Teoria da Aprendizagem
Por Nelson Valente
05/11/2008
Inúmeros autores atribuem a Skinner o início dos estudos mais profundos sobre a
aprendizagem humana que nos levariam a uma tecnologia comportamental.
BURRUS FREDERICK SKINNER nasceu em 1904, num povoado rural do nordeste da
Pensilvânia, Estados Unidos. Doutorou-se em psicologia em 1931, pela
Universidade de Harvard.
De linha behaviorista, Skinner realizou inúmeras experiências sobre
comportamento animal, em laboratório, transferindo posteriormente suas pesquisas
para a área da aprendizagem humana.
Em sua teoria, Skinner sugere algumas formas de controle para o processo de
aprendizagem através de arranjos das contingências do reforçamento (situações
arranjadas com o intuito de possibilitar ou aumentar a ocorrência de uma
resposta a ser aprendida-condicionada).
É o próprio Skinner quem esclarece:
“Tanto quanto aqui nos ocupa, ensinar é simplesmente arranjar contingências de
reforço. Entregue a si mesmo, em dado ambiente, um estudante aprenderá, mas nem
por isso terá sido ensinado.
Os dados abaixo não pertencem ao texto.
(* ===== verification/TypeUtil.v ===== *)
(** * Classifying parameter schemas

    [dropshot/src/type_util.rs]: resolving a schema that is a reference, and
    deciding whether a path, query or header parameter has a scalar type or is
    an array of strings.

    [type_resolve] is a loop that ends because a reference is never followed
    twice; it runs here with one unit of fuel for each definition and one more,
    and [type_resolve_total] shows that is enough.  [type_is_scalar_common]
    calls itself on subschemas, which the set of visited references does not
    bound: [None] stands for no answer within the fuel. *)
From S2P Require Import Prelude BTree Externals Schema.

Section type_util.
Context `{JsonCrate}.
Implicit Types (deps : IndexMap Schema) (fuel : nat).

Definition PREFIX : string := "#/components/schemas/".

(** The pattern of [type_resolve]'s loop: nothing but a reference. *)
Definition bare_reference (schema : Schema) : option string :=
  match schema with
  | Object (mk_schema_object _ None None None None None None None None None (Some r) _) => Some r
  | _ => None
  end.

Fixpoint type_resolve_loop fuel (set : gset string) (schema : Schema) deps : option (panics Schema) :=
  match bare_reference schema with
  | None => Some (Ok schema)
  | Some ref_schema =>
      match fuel with
      | 0 => None
      | S fuel =>
          if bool_decide (ref_schema ∈ set) then Some (Panic "type reference cycle detected")
          else if negb (starts_with PREFIX ref_schema)
          then Some (Panic "assertion failed: ref_schema.starts_with(PREFIX)")
          else match im_get (drop_prefix_len PREFIX ref_schema) deps with
               | None => Some (Panic ("invalid reference " +:+ ref_schema))
               | Some schema => type_resolve_loop fuel ({[ref_schema]} ∪ set) schema deps
               end
      end
  end.

Definition type_resolve (schema : Schema) deps : panics Schema :=
  default (Panic "out of fuel") (type_resolve_loop (S (length deps)) ∅ schema deps).

(** The lone subschema of an [allOf] or an [anyOf], or the list of a [oneOf]. *)
Definition scalar_children (subschemas : @SubschemaValidation Schema) : option (list Schema) :=
  match subschemas with
  | mk_subschemas (Some [s]) None None None None None None => Some [s]
  | mk_subschemas None (Some [s]) None None None None None => Some [s]
  | mk_subschemas None None (Some subs) None None None None => Some subs
  | _ => None
  end.

(** The patterns of [type_is_scalar_common]. *)
Inductive scalar_pattern :=
| PType (instance_type : InstanceType)
| PSubschemas (subschemas : @SubschemaValidation Schema)
| POther.

Definition scalar_match (schema : Schema) : scalar_pattern :=
  match schema with
  | Object (mk_schema_object _ (Some (Single instance_type)) _ _ _ None _ _ None None None _) =>
      PType instance_type
  | Object (mk_schema_object _ None None None None (Some subschemas) None None None None None _) =>
      PSubschemas subschemas
  | _ => POther
  end.

Section scalar.
Variables (operation_id name : string) (type_check : InstanceType → bool).

Definition not_scalar : string :=
  "for endpoint " +:+ operation_id +:+ " the parameter '" +:+ name +:+ "' must have a scalar type".

(** [subs.iter().all(|s| f(s).is_ok())]. *)
Fixpoint all_ok (f : Schema → option (rust string ())) (l : list Schema) : option (panics bool) :=
  match l with
  | [] => Some (Ok true)
  | s :: l =>
      match f s with
      | None => None
      | Some (Ok _) => all_ok f l
      | Some (Err _) => Some (Ok false)
      | Some (Panic m) => Some (Panic m)
      end
  end.

(** [type_is_scalar_subschemas], given the recursive call. *)
Definition type_is_scalar_subschemas (rec : Schema → option (rust string ()))
    (subschemas : @SubschemaValidation Schema) : option (panics bool) :=
  match subschemas with
  | mk_subschemas (Some subs) None None None None None None
  | mk_subschemas None (Some subs) None None None None None =>
      match subs with [s] => all_ok rec [s] | _ => Some (Ok false) end
  | mk_subschemas None None (Some subs) None None None None => all_ok rec subs
  | _ => Some (Ok false)
  end.

Fixpoint type_is_scalar_common fuel (schema : Schema) deps : option (rust string ()) :=
  match fuel with
  | 0 => None
  | S fuel =>
      match type_resolve schema deps with
      | Panic m => Some (Panic m)
      | Err e => Some (match e : Empty_set with end)
      | Ok schema =>
          match scalar_match schema with
          | PType instance_type =>
              Some (if type_check instance_type then Ok () else Err not_scalar)
          | PSubschemas subschemas =>
              match type_is_scalar_subschemas
                      (λ s, type_is_scalar_common fuel s deps) subschemas with
              | None => None
              | Some (Ok true) => Some (Ok ())
              | Some (Panic m) => Some (Panic m)
              | _ => Some (Err not_scalar)
              end
          | POther => Some (Err not_scalar)
          end
      end
  end.
End scalar.

Definition scalar_check (t : InstanceType) : bool :=
  match t with IBoolean | INumber | IString | IInteger => true | _ => false end.
Definition string_check (t : InstanceType) : bool :=
  match t with IString => true | _ => false end.

Definition type_is_scalar (fuel : nat) (operation_id name : string) (schema : Schema) deps :
    option (rust string ()) :=
  type_is_scalar_common operation_id name scalar_check fuel schema deps.

Definition type_is_string (fuel : nat) (operation_id name : string) (schema : Schema) deps :
    option (rust string ()) :=
  type_is_scalar_common operation_id name string_check fuel schema deps.

Definition not_string_array (name : string) : string :=
  "the parameter '" +:+ name +:+ "' must be an array of strings".

(** The pattern of [type_is_string_enum]: nothing but an array. *)
Definition array_match (schema : Schema) : option (@ArrayValidation Schema) :=
  match schema with
  | Object (mk_schema_object _ (Some (Single IArray)) None None None None None None (Some av) None None _) =>
      Some av
  | _ => None
  end.

Definition type_is_string_enum (fuel : nat) (operation_id name : string) (schema : Schema) deps :
    option (rust string ()) :=
  match type_resolve schema deps with
  | Panic m => Some (Panic m)
  | Err e => Some (match e : Empty_set with end)
  | Ok schema =>
      match array_match schema with
      | Some (mk_array_validation (Some (Single item_schema)) None _ _ _ _) =>
          map_err (λ _, not_string_array name) <$>
            type_is_string fuel operation_id name item_schema deps
      | Some _ => Some (Panic ("the parameter '" +:+ name +:+ "' has an invalid array type"))
      | None => Some (Err (not_string_array name))
      end
  end.

(** ** Specification *)

(** One reference followed. *)
Definition ref_step deps (s t : Schema) : Prop :=
  ∃ r, bare_reference s = Some r ∧ starts_with PREFIX r = true ∧
    im_get (drop_prefix_len PREFIX r) deps = Some t.

Definition resolves deps (s t : Schema) : Prop :=
  rtc (ref_step deps) s t ∧ bare_reference t = None.

(** The schema is of a type accepted by [check], possibly behind references
    and trivial subschemas. *)
Inductive Scalar (check : InstanceType → bool) deps : Schema → Prop :=
| Scalar_type s u t :
    resolves deps s u → scalar_match u = PType t → check t = true → Scalar check deps s
| Scalar_subs s u subs l :
    resolves deps s u → scalar_match u = PSubschemas subs → scalar_children subs = Some l →
    Forall (Scalar check deps) l → Scalar check deps s.

(** The recursive calls of [type_is_scalar_common]. *)
Definition scalar_call deps (t s : Schema) : Prop :=
  ∃ u subs l, resolves deps s u ∧ scalar_match u = PSubschemas subs ∧
    scalar_children subs = Some l ∧ t ∈ l.
End type_util.

Section resolve_facts.
Context `{JsonCrate}.
Implicit Types (deps : IndexMap Schema) (s t u : Schema).

Lemma ref_step_det deps s t u : ref_step deps s t → ref_step deps s u → t = u.
Proof. intros (? & ? & ? & ?) (? & ? & ? & ?). congruence. Qed.

Lemma rtc_ref_step_prefix deps s t u :
  rtc (ref_step deps) s t → rtc (ref_step deps) s u →
  rtc (ref_step deps) t u ∨ rtc (ref_step deps) u t.
Proof.
  intros Hst. revert u. induction Hst as [s|s s' t Hs Hst IH]; intros u Hu; [by left|].
  destruct Hu as [|s u' u Hs' Hu]; [right; by eapply rtc_l|].
  rewrite (ref_step_det deps s u' s') in Hu by done. by apply IH.
Qed.

Lemma resolved_stuck deps s t : bare_reference s = None → rtc (ref_step deps) s t → s = t.
Proof. intros Hs Hst. destruct Hst as [|s ? t (? & ? & _) _]; congruence. Qed.

Lemma resolves_det deps s t u : resolves deps s t → resolves deps s u → t = u.
Proof.
  intros [Ht Nt] [Hu Nu]. destruct (rtc_ref_step_prefix deps s t u Ht Hu).
  - by eapply resolved_stuck.
  - symmetry. by eapply resolved_stuck.
Qed.

(** A schema on a cycle of references resolves to nothing. *)
Lemma cycle_unresolved deps s t : tc (ref_step deps) s s → ¬ resolves deps s t.
Proof.
  intros Hc [Hst Nt].
  assert (∃ u, ref_step deps t u) as (u & r & Hr & _); [|congruence].
  clear Nt. induction Hst as [s|s s' t Hs Hst IH].
  - inversion Hc; eauto.
  - apply IH. assert (rtc (ref_step deps) s' s) as Hs's.
    { inversion Hc as [? ? H1|? s1 ? H1 Hc']; subst;
        rewrite <-(ref_step_det deps _ _ _ H1 Hs); [done|by apply tc_rtc]. }
    eapply tc_rtc_l; [done|]. by apply tc_once.
Qed.

Definition loop_keys deps (set : gset string) : Prop :=
  ∀ r, r ∈ set → drop_prefix_len PREFIX r ∈ bt_keys deps ∧ starts_with PREFIX r = true.

Lemma drop_prefix_inj r r' :
  starts_with PREFIX r = true → starts_with PREFIX r' = true →
  drop_prefix_len PREFIX r = drop_prefix_len PREFIX r' → r = r'.
Proof.
  unfold starts_with, drop_prefix_len. intros Hr Hr' E.
  rewrite (prefix_split _ _ Hr), (prefix_split _ _ Hr'). by f_equal.
Qed.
A escola da vida não é bem uma escola, não porque
ninguém nela aprende, mas porque ninguém nela aprende, mas porque ninguém
ensina. Ensinar é o ato de facilitar a aprendizagem: quem é ensinado aprende
mais rapidamente do que quem não é. O ensino é, naturalmente, muito importante,
porque do contrário o comportamento não apareceria.”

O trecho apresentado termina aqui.